How Google Local Carousel Images Are Cropped

how does Google crop the Local Carousel images?

Thanks to Google’s AWESOME planning and implementation, business owners still can’t choose which photo shows up for their Google Local Carousel image. Obviously, with such a visual layout, the photo that shows for your business can make you or break you.

Hopefully, Google will update the system soon and allow businesses to choose their Carousel photo. Until then, we’re stuck with the random whack-a-mole process that’s currently in place.

You may have noticed that many of the Local Carousel photos are oddly cropped. Mostly, it’s because businesses uploaded images way before the Carousel even existed. Now that you know that any photo in your Google Plus Business page could be used, it’s important to upload photos that will look great in the Carousel.

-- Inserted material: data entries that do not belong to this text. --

(** * SpaceX EDA scripts: the API-to-table normalisation, verified

    The repository is a set of stand-alone Python scripts.  Each one fetches
    the launch feed of the SpaceX REST API (JSON), joins it against id-keyed
    reference tables (payloads, rockets, launchpads), and builds a table of
    derived records.  This development embeds the data-reshaping part of
    those scripts (the part between the fetch and the plotting) and proves
    what the specification says about it.

    Modelling conventions.
    - A JSON / Python value is a [value].  JSON numbers are exact integers
      ([VInt]); floating-point rounding is not modelled.  [VNaN] is the
      float [nan] that pandas puts into a cell whose key is missing.
    - A Python dict coming from JSON is an association list
      [list (string * value)] (insertion ordered, looked up by key).
    - An id-keyed reference table ([{x['id']: x for x in ...}]) is a
      [gmap string dict]; its keys are the id strings of the API.
    - Python exceptions are the [Raise] results of the [res] monad.
    - pandas: a [DataFrame] is a list of column names and a list of rows;
      building one from a list of dicts fills missing keys with [VNaN].
      Numeric dtype inference of pandas columns is not modelled.
    - The module of a script gives the table each function returns.  What
      a function does between building its table and returning it (the
      summary it prints), and what pandas requires of a whole column, is
      in [Calls] for the two normalizers whose failure modes are stated. *)

From Stdlib Require Import ZArith QArith List String Ascii Bool Lia DecimalString.
From stdpp Require Import gmap strings.
From Stdlib Require OrderedTypeEx Sorted.
Import ListNotations.
Local Open Scope string_scope.
Local Open Scope Z_scope.

(** ** Python values and exceptions *)

Module Py.

#[local] Set Warnings "-register-all".

Inductive value : Type :=
| VNone
| VBool (b : bool)
| VInt (n : Z)
| VNaN
| VStr (s : string)
| VList (l : list value)
| VDict (d : list (string * value)).

Abbreviation dict := (list (string * value)).

Inductive exn : Type :=
  TypeError | AttributeError | KeyError | IndexError | ValueError | OverflowError.

Inductive res (A : Type) : Type :=
| Ok (a : A)
| Raise (e : exn).
Arguments Ok {A} a.
Arguments Raise {A} e.

Definition bind {A B} (m : res A) (k : A -> res B) : res B :=
  match m with
  | Ok a => k a
  | Raise e => Raise e
  end.

Definition raises {A} (m : res A) : bool :=
  match m with Ok _ => false | Raise _ => true end.


Notation "'let*' x ':=' m 'in' k" := (bind m (fun x => k))
  (at level 10, x name, m at level 100, k at level 200).

(** [for x in xs: ...] building a list: the body either appends one
    record, appends nothing, or raises; the first exception stops the loop. *)
Fixpoint for_collect {A B} (body : A -> res (option B)) (xs : list A)
  : res (list B) :=
  match xs with
  | [] => Ok []
  | x :: rest =>
      let* o := body x in
      let* out := for_collect body rest in
      Ok (match o with Some b => b :: out | None => out end)
  end.

(** [for x in xs: ...] where every element yields a value. *)
Fixpoint for_each {A B} (body : A -> res B) (xs : list A) : res (list B) :=
  match xs with
  | [] => Ok []
  | x :: rest =>
      let* b := body x in
      let* out := for_each body rest in
      Ok (b :: out)
  end.

(** [for x in xs: ...] where every element yields several values. *)
Fixpoint for_concat {A B} (body : A -> res (list B)) (xs : list A) : res (list B) :=
  match xs with
  | [] => Ok []
  | x :: rest =>
      let* out := body x in
      let* more := for_concat body rest in
      Ok (out ++ more)%list
  end.

(** [bool(v)] *)
Definition truthy (v : value) : bool :=
  match v with
  | VNone => false
  | VBool b => b
  | VInt n => negb (n =? 0)
  | VNaN => true
  | VStr s => negb (String.eqb s EmptyString)
  | VList l => match l with [] => false | _ => true end
  | VDict d => match d with [] => false | _ => true end
  end.

(** [d.get(key, default)] on a dict. *)
Fixpoint dict_get (d : dict) (key : string) (default : value) : value :=
  match d with
  | [] => default
  | (k, v) :: rest => if String.eqb k key then v else dict_get rest key default
  end.

Definition has_key (d : dict) (key : string) : bool :=
  existsb (fun kv => String.eqb (fst kv) key) d.

(** [v.get(key, default)]: only dicts have a [get] method. *)
Definition py_get (v : value) (key : string) (default : value) : res value :=
  match v with
  | VDict d => Ok (dict_get d key default)
  | _ => Raise AttributeError
  end.

(** [isinstance(v, dict)], [isinstance(v, str)] *)
Definition is_dict (v : value) : bool :=
  match v with VDict _ => true | _ => false end.
Definition is_str (v : value) : bool :=
  match v with VStr _ => true | _ => false end.

(** [v == 'literal'] *)
Definition eq_str (v : value) (s : string) : bool :=
  match v with VStr t => String.eqb t s | _ => false end.

(** [for x in v]: the sequence a value iterates over. *)
Fixpoint chars (s : string) : list value :=
  match s with
  | EmptyString => []
  | String c rest => VStr (String c EmptyString) :: chars rest
  end.

Definition py_iter (v : value) : res (list value) :=
  match v with
  | VList l => Ok l
  | VDict d => Ok (map (fun kv => VStr (fst kv)) d)
  | VStr s => Ok (chars s)
  | VNone | VBool _ | VInt _ | VNaN => Raise TypeError
  end.

(** [len(v)] *)
Definition py_len (v : value) : res Z :=
  match v with
  | VList l => Ok (Z.of_nat (List.length l))
  | VDict d => Ok (Z.of_nat (List.length d))
  | VStr s => Ok (Z.of_nat (String.length s))
  | VNone | VBool _ | VInt _ | VNaN => Raise TypeError
  end.

(** [v[0]] *)
Definition py_first (v : value) : res value :=
  match v with
  | VList (x :: _) => Ok x
  | VList [] => Raise IndexError
  | VStr (String c _) => Ok (VStr (String c EmptyString))
  | VStr EmptyString => Raise IndexError
  | VDict _ => Raise KeyError
  | VNone | VBool _ | VInt _ | VNaN => Raise TypeError
  end.

(** [key in table] for an id-keyed reference table: lists and dicts are
    unhashable, a string is looked up, any other value is not a key. *)
Definition in_table (key : value) (table : gmap string dict) : res bool :=
  match key with
  | VStr s => Ok (match table !! s with Some _ => true | None => false end)
  | VList _ | VDict _ => Raise TypeError
  | VNone | VBool _ | VInt _ | VNaN => Ok false
  end.

(** [table[key]] once [key in table] has been checked. *)
Definition table_at (table : gmap string dict) (key : value) : dict :=
  match key with
  | VStr s => default [] (table !! s)
  | _ => []
  end.

(** [v > 0]: numbers compare ([bool] is an [int], [nan > 0] is [False]);
    every other type raises [TypeError] against an [int]. *)
Definition gt_zero (v : value) : res bool :=
  match v with
  | VInt n => Ok (0 <? n)
  | VBool b => Ok b
  | VNaN => Ok false
  | VNone | VStr _ | VList _ | VDict _ => Raise TypeError
  end.

(** The integer a numeric value adds to a running [int] total. *)
Definition num_of (v : value) : Z :=
  match v with
  | VInt n => n
  | VBool true => 1
  | _ => 0
  end.

(** [needle in s] for two strings. *)
Fixpoint substring_of (needle s : string) : bool :=
  String.prefix needle s ||
  match s with
  | EmptyString => false
  | String _ rest => substring_of needle rest
  end.

(** ['literal' in v] *)
Definition str_in (needle : string) (v : value) : res bool :=
  match v with
  | VStr s => Ok (substring_of needle s)
  | VList l => Ok (existsb (fun x => eq_str x needle) l)
  | VDict d => Ok (has_key d needle)
  | VNone | VBool _ | VInt _ | VNaN => Raise TypeError
  end.
(** * Hybrid retrieval engine of the RAG tutor

    A shallow embedding of [src/retrieval/graph_retriever.py] and
    [src/retrieval/hybrid_retriever.py]: the graph expansion engine
    ([expand_seeds] and its helpers), the topological sequencer
    ([get_topological_order]) and the orchestrator ([retrieve],
    [retrieve_with_explicit_concepts]).

    Python [int] is [Z], [str] is [string], [None]-able values are
    [option], a [dict] read with a default is a [gmap], the insertion
    ordered [dict] of [_deduplicate_concepts] is an association list.
    The Neo4j store is a property graph and every Cypher query of the
    source is a function over it. *)

From stdpp Require Import gmap strings list fin_maps sorting pretty.
From Stdlib Require Import ZArith.

Local Open Scope string_scope.
Local Open Scope list_scope.
Local Open Scope nat_scope.
Local Open Scope stdpp_scope.

(** ** Python built-ins used by the source *)

(** [l[:stop]]: a negative [stop] counts from the end of the list. *)
Definition py_slice_to {A} (l : list A) (stop : Z) : list A :=
  if bool_decide (0 ≤ stop)%Z then take (Z.to_nat stop) l
  else take (Z.to_nat (Z.of_nat (length l) + stop)) l.

(** [sorted(l, key=key)] is a stable sort; insertion from the right keeps
    equal keys in their original order. *)
Fixpoint insert_by {A} (le : A → A → bool) (x : A) (l : list A) : list A :=
  match l with
  | [] => [x]
  | y :: l' => if le x y then x :: y :: l' else y :: insert_by le x l'
  end.

Definition stable_sort {A} (le : A → A → bool) (l : list A) : list A :=
  foldr (insert_by le) [] l.

Definition sorted {A} (key : A → Z) (l : list A) : list A :=
  stable_sort (λ x y, bool_decide (key x ≤ key y)%Z) l.

(** [l.index(x)], with [None] where Python raises [ValueError]. *)
Fixpoint index_of (x : string) (l : list string) : option nat :=
  match l with
  | [] => None
  | y :: l' => if bool_decide (y = x) then Some 0 else S <$> index_of x l'
  end.

(** [str.lower] on the ASCII range. *)
Definition lower_ascii (c : Ascii.ascii) : Ascii.ascii :=
  let n := Ascii.nat_of_ascii c in
  if bool_decide (65 ≤ n ≤ 90)%nat then Ascii.ascii_of_nat (n + 32) else c.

So, here’s a walkthrough of exactly how the Carousel images are cropped for display. Follow these guidelines and you’ll have a great looking Carousel image that will help get you more clicks (if you get lucky enough to have Google choose that photo).

How Google Carousel crops landscape images

With “landscape” photos (standard camera position, where it’s wider than it is tall), Google will crop a square thumbnail that’s anchored in the center of the image. Basically, the square will be centered on the photo and the size of the square is based on the height of the image.  Then, you’ll lose approximately the bottom third of the image once the review overlay is added, so you need to be sure that the top two-thirds of your image is your “money shot.”

how Google crops portrait images for the carousel

With portrait images (where the photo is taller than it is wide – like you turned the camera 90 degrees), Google is going to crop the square thumbnail, anchored in the top left corner. That means that the height of the square thumbnail is determined by the width of the image, and the top left corner of your image will be the top left corner of the thumbnail. Then, just like in the landscape thumbnails, you’re doing to lose approximately the bottom third of the image behind the review overlay. Once again, your “money shot” needs to be the top two-thirds of the resulting square thumbnail.

Now that you know how Google crops your images for display in the Local Carousel, you can hedge your bets and make sure that the images uploaded to your account will all look great as a thumbnail. Since Google appears to be randomly switching out the images, you’re better off if every image would look good as a thumbnail.